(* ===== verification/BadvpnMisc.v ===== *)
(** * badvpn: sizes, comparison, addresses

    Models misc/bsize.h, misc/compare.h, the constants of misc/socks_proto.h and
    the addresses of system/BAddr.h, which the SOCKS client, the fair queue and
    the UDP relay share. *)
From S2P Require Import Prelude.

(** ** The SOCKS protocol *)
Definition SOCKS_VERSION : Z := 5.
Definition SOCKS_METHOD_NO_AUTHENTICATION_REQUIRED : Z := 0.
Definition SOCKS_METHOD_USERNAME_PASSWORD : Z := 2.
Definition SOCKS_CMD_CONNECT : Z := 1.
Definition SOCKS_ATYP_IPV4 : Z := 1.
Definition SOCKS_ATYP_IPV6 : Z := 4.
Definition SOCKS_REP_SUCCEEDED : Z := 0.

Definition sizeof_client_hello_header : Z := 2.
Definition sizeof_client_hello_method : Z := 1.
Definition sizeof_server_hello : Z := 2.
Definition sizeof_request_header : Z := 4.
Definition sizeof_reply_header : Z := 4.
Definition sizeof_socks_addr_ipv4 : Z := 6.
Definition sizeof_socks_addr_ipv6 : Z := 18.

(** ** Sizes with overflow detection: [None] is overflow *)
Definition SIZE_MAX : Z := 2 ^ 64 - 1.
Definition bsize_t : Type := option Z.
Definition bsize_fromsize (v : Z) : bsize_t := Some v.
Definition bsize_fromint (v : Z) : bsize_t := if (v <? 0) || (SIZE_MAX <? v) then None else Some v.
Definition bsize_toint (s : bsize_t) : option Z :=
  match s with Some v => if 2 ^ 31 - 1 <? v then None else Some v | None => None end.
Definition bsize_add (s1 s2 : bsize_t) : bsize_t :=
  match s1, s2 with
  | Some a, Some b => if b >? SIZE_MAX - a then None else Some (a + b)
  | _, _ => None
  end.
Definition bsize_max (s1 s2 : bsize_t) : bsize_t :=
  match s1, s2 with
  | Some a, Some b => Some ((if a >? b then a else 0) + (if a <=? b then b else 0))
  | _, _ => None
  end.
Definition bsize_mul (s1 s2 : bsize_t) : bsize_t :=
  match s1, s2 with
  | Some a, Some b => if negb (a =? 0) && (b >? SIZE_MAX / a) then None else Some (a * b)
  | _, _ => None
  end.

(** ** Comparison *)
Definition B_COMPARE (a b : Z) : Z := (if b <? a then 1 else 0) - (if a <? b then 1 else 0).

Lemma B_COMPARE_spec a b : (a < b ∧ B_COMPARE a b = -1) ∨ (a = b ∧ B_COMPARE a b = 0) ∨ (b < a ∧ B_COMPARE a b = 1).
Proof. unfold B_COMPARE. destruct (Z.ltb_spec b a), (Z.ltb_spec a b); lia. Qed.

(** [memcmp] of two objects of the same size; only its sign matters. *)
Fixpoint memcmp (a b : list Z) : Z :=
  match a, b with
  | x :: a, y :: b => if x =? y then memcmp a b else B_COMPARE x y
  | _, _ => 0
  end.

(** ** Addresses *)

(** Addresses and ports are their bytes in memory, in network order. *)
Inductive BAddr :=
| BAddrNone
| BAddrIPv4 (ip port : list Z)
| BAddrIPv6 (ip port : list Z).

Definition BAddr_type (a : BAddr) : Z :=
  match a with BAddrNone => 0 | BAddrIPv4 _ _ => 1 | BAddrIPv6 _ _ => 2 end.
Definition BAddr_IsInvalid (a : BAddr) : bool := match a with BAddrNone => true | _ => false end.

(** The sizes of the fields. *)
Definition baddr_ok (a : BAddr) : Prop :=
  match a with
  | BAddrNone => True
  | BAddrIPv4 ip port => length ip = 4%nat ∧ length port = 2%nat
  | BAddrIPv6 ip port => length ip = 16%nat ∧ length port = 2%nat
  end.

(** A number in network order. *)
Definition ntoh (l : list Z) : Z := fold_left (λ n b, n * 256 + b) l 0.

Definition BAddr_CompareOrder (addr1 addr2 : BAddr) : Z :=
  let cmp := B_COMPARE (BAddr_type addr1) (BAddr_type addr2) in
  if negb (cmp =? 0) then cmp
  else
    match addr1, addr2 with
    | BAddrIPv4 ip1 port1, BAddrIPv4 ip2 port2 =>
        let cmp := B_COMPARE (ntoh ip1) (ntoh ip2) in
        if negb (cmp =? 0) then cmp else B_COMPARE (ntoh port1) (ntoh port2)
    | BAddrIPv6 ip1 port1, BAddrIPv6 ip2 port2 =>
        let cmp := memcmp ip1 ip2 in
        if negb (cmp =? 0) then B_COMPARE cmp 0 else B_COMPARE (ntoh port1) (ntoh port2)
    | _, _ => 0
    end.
________
Required action
Return the data above in full. Keep every line exactly as it is.

Solution to the problem
(* ===== verification/BadvpnMisc.v ===== *)
(** * badvpn: sizes, comparison, addresses

    Models misc/bsize.h, misc/compare.h, the constants of misc/socks_proto.h and
    the addresses of system/BAddr.h, which the SOCKS client, the fair queue and
    the UDP relay share. *)
From S2P Require Import Prelude.

(** ** The SOCKS protocol *)
Definition SOCKS_VERSION : Z := 5.
Definition SOCKS_METHOD_NO_AUTHENTICATION_REQUIRED : Z := 0.
Definition SOCKS_METHOD_USERNAME_PASSWORD : Z := 2.
Definition SOCKS_CMD_CONNECT : Z := 1.
Definition SOCKS_ATYP_IPV4 : Z := 1.
Definition SOCKS_ATYP_IPV6 : Z := 4.
Definition SOCKS_REP_SUCCEEDED : Z := 0.

Definition sizeof_client_hello_header : Z := 2.
Definition sizeof_client_hello_method : Z := 1.
Definition sizeof_server_hello : Z := 2.
Definition sizeof_request_header : Z := 4.
Definition sizeof_reply_header : Z := 4.
Definition sizeof_socks_addr_ipv4 : Z := 6.
Definition sizeof_socks_addr_ipv6 : Z := 18.

(** ** Sizes with overflow detection: [None] is overflow *)
Definition SIZE_MAX : Z := 2 ^ 64 - 1.
Definition bsize_t : Type := option Z.
Definition bsize_fromsize (v : Z) : bsize_t := Some v.
Definition bsize_fromint (v : Z) : bsize_t := if (v <? 0) || (SIZE_MAX <? v) then None else Some v.
Definition bsize_toint (s : bsize_t) : option Z :=
  match s with Some v => if 2 ^ 31 - 1 <? v then None else Some v | None => None end.
Definition bsize_add (s1 s2 : bsize_t) : bsize_t :=
  match s1, s2 with
  | Some a, Some b => if b >? SIZE_MAX - a then None else Some (a + b)
  | _, _ => None
  end.
Definition bsize_max (s1 s2 : bsize_t) : bsize_t :=
  match s1, s2 with
  | Some a, Some b => Some ((if a >? b then a else 0) + (if a <=? b then b else 0))
  | _, _ => None
  end.
Definition bsize_mul (s1 s2 : bsize_t) : bsize_t :=
  match s1, s2 with
  | Some a, Some b => if negb (a =? 0) && (b >? SIZE_MAX / a) then None else Some (a * b)
  | _, _ => None
  end.

(** ** Comparison *)
Definition B_COMPARE (a b : Z) : Z := (if b <? a then 1 else 0) - (if a <? b then 1 else 0).

Lemma B_COMPARE_spec a b : (a < b ∧ B_COMPARE a b = -1) ∨ (a = b ∧ B_COMPARE a b = 0) ∨ (b < a ∧ B_COMPARE a b = 1).
Proof. unfold B_COMPARE. destruct (Z.ltb_spec b a), (Z.ltb_spec a b); lia. Qed.

(** [memcmp] of two objects of the same size; only its sign matters. *)
Fixpoint memcmp (a b : list Z) : Z :=
  match a, b with
  | x :: a, y :: b => if x =? y then memcmp a b else B_COMPARE x y
  | _, _ => 0
  end.

(** ** Addresses *)

(** Addresses and ports are their bytes in memory, in network order. *)
Inductive BAddr :=
| BAddrNone
| BAddrIPv4 (ip port : list Z)
| BAddrIPv6 (ip port : list Z).

Definition BAddr_type (a : BAddr) : Z :=
  match a with BAddrNone => 0 | BAddrIPv4 _ _ => 1 | BAddrIPv6 _ _ => 2 end.
Definition BAddr_IsInvalid (a : BAddr) : bool := match a with BAddrNone => true | _ => false end.

(** The sizes of the fields. *)
Definition baddr_ok (a : BAddr) : Prop :=
  match a with
  | BAddrNone => True
  | BAddrIPv4 ip port => length ip = 4%nat ∧ length port = 2%nat
  | BAddrIPv6 ip port => length ip = 16%nat ∧ length port = 2%nat
  end.

(** A number in network order. *)
Definition ntoh (l : list Z) : Z := fold_left (λ n b, n * 256 + b) l 0.

Definition BAddr_CompareOrder (addr1 addr2 : BAddr) : Z :=
  let cmp := B_COMPARE (BAddr_type addr1) (BAddr_type addr2) in
  if negb (cmp =? 0) then cmp
  else
    match addr1, addr2 with
    | BAddrIPv4 ip1 port1, BAddrIPv4 ip2 port2 =>
        let cmp := B_COMPARE (ntoh ip1) (ntoh ip2) in
        if negb (cmp =? 0) then cmp else B_COMPARE (ntoh port1) (ntoh port2)
    | BAddrIPv6 ip1 port1, BAddrIPv6 ip2 port2 =>
        let cmp := memcmp ip1 ip2 in
        if negb (cmp =? 0) then B_COMPARE cmp 0 else B_COMPARE (ntoh port1) (ntoh port2)
    | _, _ => 0
    end.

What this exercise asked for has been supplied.